We have the number of descendants of each phenotype product of the tri-hybrid cross.

Phenotype Number

  • pink, tall, happy            580
  • blue, dwarf, gloomy     601
  • pink, tall, gloomy         113
  • blue, dwarf, happy      107
  • blue, tall, happy              8
  • pink, dwarf, gloomy        6
  • blue, tall, gloomy          98
  • pink, dwarf, happy      101

Total number of individuals = 1614 = N

Knowing that the genes are linked, we can calculate genetic distances between them. First, we need to know their order in the chromosome, and to do so, we need to compare the phenotypes of the parental with the ones of the double recombinants. We can recognize the parental in the descendants because their phenotypes are the most frequent, while the double recombinants are the less frequent. So:

Parental)

  • Pink, tall, happy            580 individuals
  • Blue, dwarf, gloomy      601 individuals

Simple recombinant)

  • Pink Tall Gloomy           113 individuals
  • Blue, Dwarf, Happy       107 individuals
  • Blue Tall Gloomy             98 individuals
  • Pink Dwarf Happy          101 individuals

Double Recombinant)  

  • Blue Tall Happy                 8 individuals
  • Pink  Dwarf Gloomy           6 individuals  

Comparing them we realize that parental and double recombinant individuals differ in the position of the gene codifying for <u>color</u><u>.</u> They only change in the position of Blue and Pink. This suggests that the position of the color gene is in the middle of the other two genes, height and mood, because in a double recombinant only the central gene changes position in the chromatid.  

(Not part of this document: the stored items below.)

(** Every step either keeps the mapping and the generation, and only ages the state,
    or moves to a fresh generation. *)
Lemma clock_step_cases c c' :
  clock_wf c -> clock_step c c' ->
  clock_wf c' /\
  ((mapping c' = mapping c /\ generation c' = generation c /\ mapped c' = mapped c) \/
   generation c' = generation c + 1).
Proof.
  assert (Haged : forall c s, clock_wf c -> mapped c = true -> s <> ClockState.unbound -> clock_wf (set_state c s)).
  { intros d s [] Hm Hs. split; simpl; try done. congruence. }
  assert (Hsnap : forall c now, clock_wf c -> clock_wf (snapshot c now).2 /\
     (mapping (snapshot c now).2 = mapping c /\ generation (snapshot c now).2 = generation c /\
      mapped (snapshot c now).2 = mapped c)).
  { intros d now Hwf. destruct (snapshot_state d now) as [->|(Hm & _ & ->)]; [done|].
    split; [|done]. apply Haged; [done|done|]. unfold aged_state.
    destruct (_ <=? _); [done|]. destruct (_ && _); [done|]. by apply (wf_mapped_state d Hwf). }
  intros Hwf Hs. destruct Hs as [c b Hb|c cap tod u Hcap Htod Hu|c now Hn|c now Hn|c now Hn|c now Hn].
  - unfold bind. destruct (_ || _); [split; [done|by left]|]. destruct (Z.eqb_spec (generation c) U64_MAX).
    { split; [done|by left]. }
    destruct Hwf. simpl. rewrite wrap64_small by zlia. split; [|by right].
    split; simpl; (done || zlia || by right).
  - unfold observe_pps. destruct (decide _) as [|Hst]; [split; [done|by left]|]. destruct tod as [tod|].
    + test_goal E1; [split; [done|by left]|]. test_goal E2; [split; [done|by left]|].
      apply orb_false_iff in E1 as [Hv%negb_false_iff _]. apply orb_false_iff in E2 as [?%Z.eqb_neq E2%Z.ltb_ge].
      destruct Hwf as [? [? ?] ? ? ? ? ?]. rewrite wrap64_small in E2 by zlia. simpl.
      rewrite wrap64_small by zlia. split; [|by right]. split; simpl; try done; try zlia.
      intros _. by apply valid_time_ok.
    + destruct (mapped c) eqn:Hm; simpl; [split; [done|by left]|].
      split; [|left; simpl; done]. destruct Hwf. split; simpl; try done; try congruence. by right.
  - unfold pps_lost. destruct (_ || _) eqn:E; [split; [done|by left]|].
    apply orb_false_iff in E as [Hm%negb_false_iff _]. simpl. split; [|by left].
    apply Haged; [done|done|]. by destruct (_ <=? _).
  - destruct (Hsnap c now Hwf) as [? ?]. split; [done|by left].
  - rewrite data_start_allowed_at_state. destruct (Hsnap c now Hwf) as [? ?]. split; [done|by left].
  - rewrite data_continue_allowed_at_state. destruct (Hsnap c now Hwf) as [? ?]. split; [done|by left].
Qed.

Lemma clock_steps_wf c c' : clock_wf c -> rtc clock_step c c' -> clock_wf c'.
Proof. intros Hwf H. induction H; [done|]. apply IHrtc. by eapply clock_step_cases. Qed.

Lemma clock_steps_generation c c' : clock_wf c -> rtc clock_step c c' ->
  generation c <= generation c' /\
  (generation c' = generation c -> mapping c' = mapping c /\ mapped c' = mapped c).
Proof.
  intros Hwf H. induction H as [|c c1 c' Hs Hr IH]; [done|].
  destruct (clock_step_cases c c1 Hwf Hs) as [Hwf1 [(E1 & E2 & E3)|E]]; destruct (IH Hwf1) as [Hle Hm].
  - split; [lia|]. intros E. destruct Hm as [? ?]; [lia|]. split; congruence.
  - split; [lia|]. intros; lia.
Qed.

(** ** Snapshots *)

Definition ceil_div (a b : Z) : Z := - (- a / b).

Lemma checked_product_fits a b :
  0 <= a -> 0 <= b -> nonzero a && (U64_MAX / a <? b) = false -> 0 <= a * b <= U64_MAX.
Proof.
  intros Ha Hb H. split; [nia|]. unfold nonzero in H. destruct (Z.eqb_spec a 0) as [->|Hne]; [done|].
  cbn [negb andb] in H. apply Z.ltb_ge in H.
  pose proof (Z.mul_div_le U64_MAX a ltac:(lia)). nia.
Qed.

Lemma drift_ceil elapsed drift :
  0 <= elapsed -> 0 <= drift ->
  elapsed / 1000000 * drift +
    (elapsed mod 1000000 * drift / 1000000 + b2z (nonzero (elapsed mod 1000000 * drift mod 1000000))) =
  ceil_div (elapsed * drift) 1000000.
Proof.
  intros He Hd. unfold ceil_div.
  set (w := elapsed / 1000000). set (r := elapsed mod 1000000).
  assert (Ee : elapsed * drift = w * drift * 1000000 + r * drift).
  { rewrite (Z.div_mod elapsed 1000000) at 1 by done. subst w r. ring. }
  rewrite Ee. generalize (w * drift) (r * drift). intros x p.
  unfold nonzero. destruct (Z.eqb_spec (p mod 1000000) 0); cbn [negb b2z]; zlia.
Qed.

Lemma elapsed_range c now : clock_wf c -> u64 (ns now) -> ns (capture c) <= ns now ->
  wrap64 (ns now - ns (capture c)) = ns now - ns (capture c) /\ u64 (ns now - ns (capture c)).
Proof. intros [] ? ?. rewrite wrap64_small; zlia. Qed.

Lemma snapshot_Ok c now s c' :
  clock_wf c -> u64 (ns now) -> snapshot c now = (Ok s, c') ->
  mapped c = true /\ ns (capture c) <= ns now /\
  c' = set_state c (aged_state c (ns now - ns (capture c))) /\
  snap_state s = state c' /\ time_ok (snap_time s) /\
  ps_of (snap_time s) = ps_of (origin c) + 1000 * (ns now - ns (capture c)) /\
  snap_uncertainty_ps s = calibration_uncertainty_ps (binding c) + pulse_uncertainty c +
    ceil_div ((ns now - ns (capture c)) * holdover_drift_ppb (binding c)) 1000000 /\
  u64 (snap_uncertainty_ps s) /\ snap_mapping_generation s = generation c.
Proof.
  intros Hwf Hn. unfold snapshot. test_goal E0; [done|].
  apply orb_false_iff in E0 as [Hm%negb_false_iff Hc%Z.ltb_ge].
  destruct (elapsed_range c now Hwf Hn Hc) as [-> He]. set (el := ns now - ns (capture c)) in *.
  cbn [binding origin generation pulse_uncertainty set_state state].
  destruct Hwf as [Hg (Hb1 & Hb2 & Hb3) _ Ho Hu _ _]. specialize (Ho Hm). specialize (Hu Hm).
  destruct (from_nanoseconds_ok el He) as [Hdo Hdv]. intros [= H <-].
  destruct (add (origin c) (from_nanoseconds el)) as [t| |] eqn:Ea; [|done|done].
  cbn [rbind] in H. apply add_Ok in Ea as [Ht Et]; [|done..].
  destruct (_ || _) eqn:E1 in H; [done|]. apply orb_false_iff in E1 as [Ew Er].
  apply checked_product_fits in Ew; [|zlia..]. apply checked_product_fits in Er; [|zlia..].
  pose proof (drift_ceil el (holdover_drift_ppb (binding c)) ltac:(zlia) ltac:(zlia)) as Hdrift.
  rewrite (wrap64_small (el mod 1000000 * _)), (wrap64_small (el / 1000000 * _)) in H by done.
  rewrite (wrap64_small (calibration_uncertainty_ps _ + _)) in H by zlia.
  set (r := el mod 1000000 * holdover_drift_ppb (binding c)) in *.
  set (w := el / 1000000 * holdover_drift_ppb (binding c)) in *.
  set (base := calibration_uncertainty_ps (binding c) + pulse_uncertainty c) in *.
  pose proof (b2z_range (nonzero (r mod 1000000))).
  set (x := r / 1000000 + b2z (nonzero (r mod 1000000))) in *.
  assert (0 <= x <= U64_MAX) by (subst x; zlia).
  assert (0 <= base <= U64_MAX) by (subst base; zlia).
  rewrite (wrap64_small x) in H by done. rewrite (wrap64_small (U64_MAX - base)) in H by lia.
  destruct (U64_MAX - base <? w) eqn:E2; [done|]. apply Z.ltb_ge in E2.
  rewrite (wrap64_small (U64_MAX - base - w)) in H by lia. cbn [orb] in H.
  destruct (U64_MAX - base - w <? x) eqn:E3; [done|]. apply Z.ltb_ge in E3.
  rewrite (wrap64_small (base + w)), (wrap64_small (base + w + x)) in H by lia.
  injection H as <-. split_and!; try done; cbn [snap_time snap_uncertainty_ps]; unfold u64; lia.
Qed.

(** ** Properties *)

(** A mapping generation identifies one mapping: if a generation is current for a
    clock and still current after any sequence of operations, then the binding, the
    capture point, the origin and the pulse uncertainty are the ones it was issued
    for, so scheduled work that revalidates its generation runs against the mapping it
    was planned with. *)
Theorem mapping_generation_identifies c c' g :
  clock_wf c -> rtc clock_step c c' ->
  mapping_current c g = true -> mapping_current c' g = true ->
  mapping c' = mapping c.
Proof.
  intros Hwf Hr. unfold mapping_current. intros [_ E1%Z.eqb_eq]%andb_true_iff [_ E2%Z.eqb_eq]%andb_true_iff.
  apply (clock_steps_generation c c' Hwf Hr). congruence.
Qed.

(** A snapshot is exact: its time is the origin plus the elapsed nanoseconds, its
    uncertainty is the calibration and pulse uncertainty plus the ceiling of the drift
    over the elapsed time, both without wrap-around, and its generation is the one of
    the mapping in force. *)
Theorem snapshot_exact c now s :
  clock_wf c -> u64 (ns now) -> (snapshot c now).1 = Ok s ->
  ps_of (snap_time s) = ps_of (origin c) + 1000 * (ns now - ns (capture c)) /\
  snap_uncertainty_ps s = calibration_uncertainty_ps (binding c) + pulse_uncertainty c +
    ceil_div ((ns now - ns (capture c)) * holdover_drift_ppb (binding c)) 1000000 /\
  snap_uncertainty_ps s <= U64_MAX /\
  mapping_current c (snap_mapping_generation s) = true.
Proof.
  intros Hwf Hn H. destruct (snapshot c now) as [r c'] eqn:E. simpl in H. subst r.
  destruct (snapshot_Ok c now s c' Hwf Hn E) as (Hm & _ & _ & _ & _ & Ht & Hu & [_ Hu2] & Hg).
  split_and!; try done. unfold mapping_current. by rewrite Hm, Hg, Z.eqb_refl.
Qed.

So, the alphabetic order of the genes is:

---- height ---- color ----- mood ----

Now we will call Region I to the area between Height and Color, and Region II to the area between Color and Mood.

Once established the order of the genes we can calculate distances between them, and we will do it from the central gene to the genes on each side. First We will calculate the recombination frequencies, and we will do it by region. We will call P1 to the recombination frequency between Height and color genes, and P2 to the recombination frequency between color and mood.

P1 = (R + DR) / N

P2 = (R + DR)/ N

Where: R is the number of recombinants in each region (the ones that have an intermediate phenotypic frequency), DR is the number of double recombinants in each region, and N is the total number of individuals.  So:

Region I

Tall------ Pink--------happy  (Parental) 580 individuals

Dwarf ---Pink------- Happy (Simple Recombinant) 101 individuals

Dwarf--- Pink-------Gloomy (Double Recombinant) 6 individuals

Dwarf----Blue-------Gloomy (Parental) 601 individuals

Tall ------Blue------- Gloomy (Simple Recombinant)  98 individuals

Tall ----- Blue------- Happy   (Double Recombinant) 8 individuals  

Region II

Tall------ Pink--------happy (Parental) 580 individuals

Tall-------Pink------- Gloomy (Simple Recombinant) 113 individuals

Dwarf----Pink------- Gloomy (Double Recombinant) 6 individuals

Dwarf----Blue-------Gloomy (Parental) 601 individuals

Dwarf ----Blue-------Happy (Simple Recombinant) 107 individuals

Tall ----- Blue------- Happy   (Double Recombinant) 8 individuals

In each region, the highlighted traits are the ones that suffered recombination.

  • P1 = (R + DR) / N

P1 = (101+6+98+8)/1614

P1 = 213/1614

P1 = 0.132    

  • P2= = (R + DR) / N

P2 = (113+6+107+8)/1614

P1 = 234/1614

P1 = 0.145

Now, to calculate the recombination frequency between the two extreme genes, height and mood, we can just perform addition or a sum:

  • P1 + P2= Pt

0.132 + 0.145 = Pt

0.277=Pt

The genetic distance will result from multiplying that frequency by 100 and expressing it in map units (MU). One centiMorgan (cM) equals one map unit (MU).  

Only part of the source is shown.